Fray Marcos les siguió hasta la caseta de vigilancia, profundamente inquieto y abatido, y sin poder hallar ninguna palabra de esperanza. Sentía en lo más hondo de su corazón que aquello era un pecado, un pecado de desesperanza, no de desesperanza por sí mismo sino por la verdad, la justicia y el derecho, y por el futuro de toda la desdichada humanidad. Nadie le había invitado a estar presente, pero él entró de todos modos, entregado por entero a una causa de la que, en realidad, sabía muy poco. Conocía tan sólo la juventud del protagonista y la absoluta confianza que le tenía Cadfael, y eso era suficiente.

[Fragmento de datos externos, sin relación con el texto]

(** * Postpilot: the publish queue (models/Collection.js) and the
    publishing service (services/socialMediaService.js)

  A shallow embedding of the two server-side modules that carry the
  scheduling and publishing logic, and of the collection controller
  that calls the queue's methods, with the properties of the
  specification that concern them and further properties of the code.

  Conventions of the embedding:
  - a JavaScript [Date] is its time value, a [Z] of milliseconds since
    the epoch; [new Date()] reads a clock that the model passes in;
  - a field that may be [undefined] is an [option];
  - a Mongoose ObjectId is the string its [toString()] prints, 24 hex
    digits in lower case; a string that is stored on an ObjectId path
    is cast ([objectId]), and where the code compares [toString()]s the
    model compares strings;
  - a method that mutates [this] and returns [this.save()] is a function
    from the document before the call to the document after it. *)

From Stdlib Require Import ZArith Lia Bool Ascii.
From stdpp Require Import base decidable option list list_numbers strings pretty.

Local Open Scope Z_scope.

(* ===================================================================== *)
(** * Part I: the Collection model *)
(* ===================================================================== *)

Module Collection.

(** ** Schema *)

Record Position := mkPosition { row : Z; col : Z }.

Record Item := mkItem {
  contentId : string;
  position  : Position;
  order     : Z;               (* "For posting sequence" *)
  posted    : bool;
  postedAt  : option Z;
  postId    : option string;
  postUrl   : option string
}.

Inductive Interval := daily | every_other_day | weekly | custom.

Record PostingTime := mkPostingTime {
  hour : Z; minute : Z; timezone : string
}.

Record Scheduling := mkScheduling {
  enabled             : bool;
  startDate           : option Z;
  endDate             : option Z;
  interval            : Interval;
  customIntervalHours : option Z;
  postingTimes        : list PostingTime;
  autoPost            : bool;
  postSequentially    : bool
}.

Record Stats := mkStats {
  totalItems   : nat;
  postedItems  : nat;
  failedItems  : nat;
  lastPostedAt : option Z;
  nextPostAt   : option Z
}.

Record ErrorEntry := mkErrorEntry {
  timestamp : Z; itemIndex : Z; errorMessage : string; errorCode : string
}.

Record Settings := mkSettings {
  isActive : bool; allowReordering : bool
}.

Record t := mkCollection {
  items      : list Item;
  scheduling : Scheduling;
  stats      : Stats;
  settings   : Settings;
  errors     : list ErrorEntry;
  updatedAt  : Z
}.

(** What a publish hands to [markAsPosted]. *)
Record PostData := mkPostData {
  pd_postId : option string; pd_postUrl : option string
}.

(** ** Field updates (assignments to one field of a document) *)

Definition set_items (l : list Item) (c : t) : t :=
  mkCollection l (scheduling c) (stats c) (settings c) (errors c) (updatedAt c).

Definition set_stats (s : Stats) (c : t) : t :=
  mkCollection (items c) (scheduling c) s (settings c) (errors c) (updatedAt c).

Definition set_updatedAt (u : Z) (c : t) : t :=
  mkCollection (items c) (scheduling c) (stats c) (settings c) (errors c) u.

Definition set_order (o : Z) (it : Item) : Item :=
  mkItem (contentId it) (position it) o (posted it)
         (postedAt it) (postId it) (postUrl it).

Definition set_position (p : Position) (it : Item) : Item :=
  mkItem (contentId it) p (order it) (posted it)
         (postedAt it) (postId it) (postUrl it).

Definition set_lastPostedAt (d : option Z) (s : Stats) : Stats :=
  mkStats (totalItems s) (postedItems s) (failedItems s) d (nextPostAt s).

(** A document as [new Collection({...})] leaves it, with the schema's
    defaults. *)
Definition empty : t :=
  mkCollection []
    (mkScheduling false None None daily None [] false true)
    (mkStats 0 0 0 None None)
    (mkSettings true true)
    [] 0.

(** ** The cast to ObjectId, read back with [toString()]

    A content id is a string of 24 hex digits, as the client sent it or
    as an ObjectId prints it.  Stored on the path [items.contentId] it
    is cast to an ObjectId, whose [toString()] prints the digits in
    lower case.  (A string that is no ObjectId fails the cast and
    [save()] rejects the document; the model takes ids to be ObjectId
    strings.) *)

Definition lowerHex (ch : ascii) : ascii :=
  let n := nat_of_ascii ch in
  if ((65 <=? n) && (n <=? 70))%nat then ascii_of_nat (n + 32) else ch.

Fixpoint objectId (id : string) : string :=
  match id with
  | EmptyString => EmptyString
  | String ch rest => String (lowerHex ch) (objectId rest)
  end.

(** An id in the form [toString()] prints. *)
Definition canonical (id : string) : Prop := objectId id = id.

(** ** The pre-save hook and [save] *)

Definition save (now : Z) (c : t) : t :=
  let c := set_updatedAt now c in
  set_stats
    (mkStats (length (items c))
             (length (filter (λ item, posted item = true) (items c)))
             (length (errors c))
             (lastPostedAt (stats c)) (nextPostAt (stats c)))
    c.

(** ** Instance methods *)

(** [this.items.push({ contentId, ... })] casts [contentId] to the
    ObjectId the entry stores. *)
Definition addContent (cid : string) (pos : Position) (now : Z) (c : t) : t :=
  let order := Z.of_nat (length (items c)) in
  let c := set_items (items c ++ [mkItem (objectId cid) pos order
                                         false None None None]) c in
  save now c.

Definition removeContent (cid : string) (now : Z) (c : t) : t :=
  let c := set_items (filter (λ item, contentId item ≠ cid) (items c)) c in
  (* Reorder remaining items *)
  let c := set_items (imap (λ index item, set_order (Z.of_nat index) item) (items c)) c in
  save now c.

(** [reorderContent] returns [undefined] without saving when no entry
    carries the content id: the document is left as it was. *)
Definition reorderContent (cid : string) (newPosition : Position)
    (now : Z) (c : t) : t :=
  match list_find (λ item, contentId item = cid) (items c) with
  | None => c
  | Some (itemIndex, item) =>
      save now (set_items (<[itemIndex := set_position newPosition item]> (items c)) c)
  end.

Definition markAsPosted (cid : string) (postData : PostData)
    (now : Z) (c : t) : t :=
  let c :=
    match list_find (λ item, contentId item = cid) (items c) with
    | Some (i, item) =>
        let item' := mkItem (contentId item) (position item) (order item)
                            true (Some now)
                            (pd_postId postData) (pd_postUrl postData) in
        set_stats (set_lastPostedAt (Some now) (stats c))
                  (set_items (<[i := item']> (items c)) c)
    | None => c
    end in
  save now c.

Definition getNextItemToPost (c : t) : option Item :=
  snd <$> list_find (λ item, posted item = false) (items c).

(** ** Local time

    [setDate] and [setHours] work on the local calendar.  The server's
    zone is a fixed offset [tz] (milliseconds east of UTC); daylight
    saving changes are outside the model. *)

Definition msPerDay    : Z := 86400000.
Definition msPerHour   : Z := 3600000.
Definition msPerMinute : Z := 60000.

(** Local midnight of the day [t] falls on. *)
Definition startOfDay (tz t : Z) : Z := t - (t + tz) mod msPerDay.

(** [d.setDate(d.getDate() + n)] *)
Definition addDays (n t : Z) : Z := t + n * msPerDay.

(** [d.setHours(d.getHours() + n)] *)
Definition addHours (n t : Z) : Z := t + n * msPerHour.

(** [d.setHours(h, m, 0, 0)] *)
Definition setHours (tz h m t : Z) : Z :=
  startOfDay tz t + h * msPerHour + m * msPerMinute.

(** ** [calculateNextPostTime] *)

Definition calculateNextPostTime (tz now : Z) (c : t) : option Z :=
  let sch := scheduling c in
  match enabled sch, startDate sch with
  | true, Some start =>
      let nextTime := start in
      (* If start date is in the past, calculate from last posted or now *)
      let nextTime :=
        if nextTime <? now
        then match lastPostedAt (stats c) with
             | Some last => last
             | None => now
             end
        else nextTime in
      (* Add interval *)
      let nextTime :=
        match interval sch with
        | daily => addDays 1 nextTime
        | every_other_day => addDays 2 nextTime
        | weekly => addDays 7 nextTime
        | custom =>
            match customIntervalHours sch with
            | Some n => if n =? 0 then nextTime else addHours n nextTime
            | None => nextTime
            end
        end in
      (* Set to specific posting time if configured *)
      let nextTime :=
        match postingTimes sch with
        | postingTime :: _ => setHours tz (hour postingTime) (minute postingTime) nextTime
        | [] => nextTime
        end in
      (* Check if past end date *)
      match endDate sch with
      | Some e => if e <? nextTime then None else Some nextTime
      | None => Some nextTime
      end
  | _, _ => None
  end.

Cadfael entró en el cuarto del portero con el corazón desolado, pero no desesperado; eso hubiera sido un lujo que no se podía permitir. Todos se volvieron a mirarle en medio de un silencio sepulcral. Roberto había abandonado sus bienintencionadas pero condescendientes exhortaciones y los hombres del alguacil habían desistido de intentar sacarle al cautivo alguna confesión, aunque se alegraban de que estuviera a buen recaudo y ellos pudieran irse tranquilamente a dormir al castillo. Un círculo de hombres bien protegidos y abrigados rodeaba a un delgado mozuelo vestido con rústicas prendas confeccionadas en casa, con la cabeza al aire y sin capa con que cubrirse en la gélida noche. Sentado en un banco adosado a la pared, el chico parecía dispuesto a enfrentarse a lo que fuera y, con su rostro agradablemente arrebolado por el fuego de la chimenea, les miraba a todos con una increíble expresión casi de complacencia. Sus claros ojos verdosos se clavaron en los de Cadfael. Su cabello era color roble seco. Era delgado, pero muy alto para su edad. Estaba cansado, soñoliento, sucio y magullado, pero a pesar de los ojos cansados y el solemne rostro, se reía por dentro.
Fray Cadfael le miró largo rato y comprendió muchas cosas, las suficientes como para no preocuparse demasiado por las que aún no podía comprender. Contempló detenidamente el círculo y, al final, sus ojos se posaron en el prior Roberto.
—Padre prior, os agradezco que me hayáis mandado llamar y acepto el deber que se me ha impuesto de hacer todo lo posible por el prisionero. Pero debo deciros que estos caballeros están en un error. No pongo en duda sus afirmaciones sobre la captura de este chico, pero les aconsejo que averigüen cómo y dónde transcurrió las horas matinales durante las cuales se dice que huyó del establo de la abadía con un caballo perteneciente a la señora Bonel. Señores —añadió Cadfael, dirigiéndose a los perplejos componentes de la cuadrilla armada del alguacil—, ése a quien habéis capturado no es Edwin Gurney sino su sobrino Edwy Bellecote.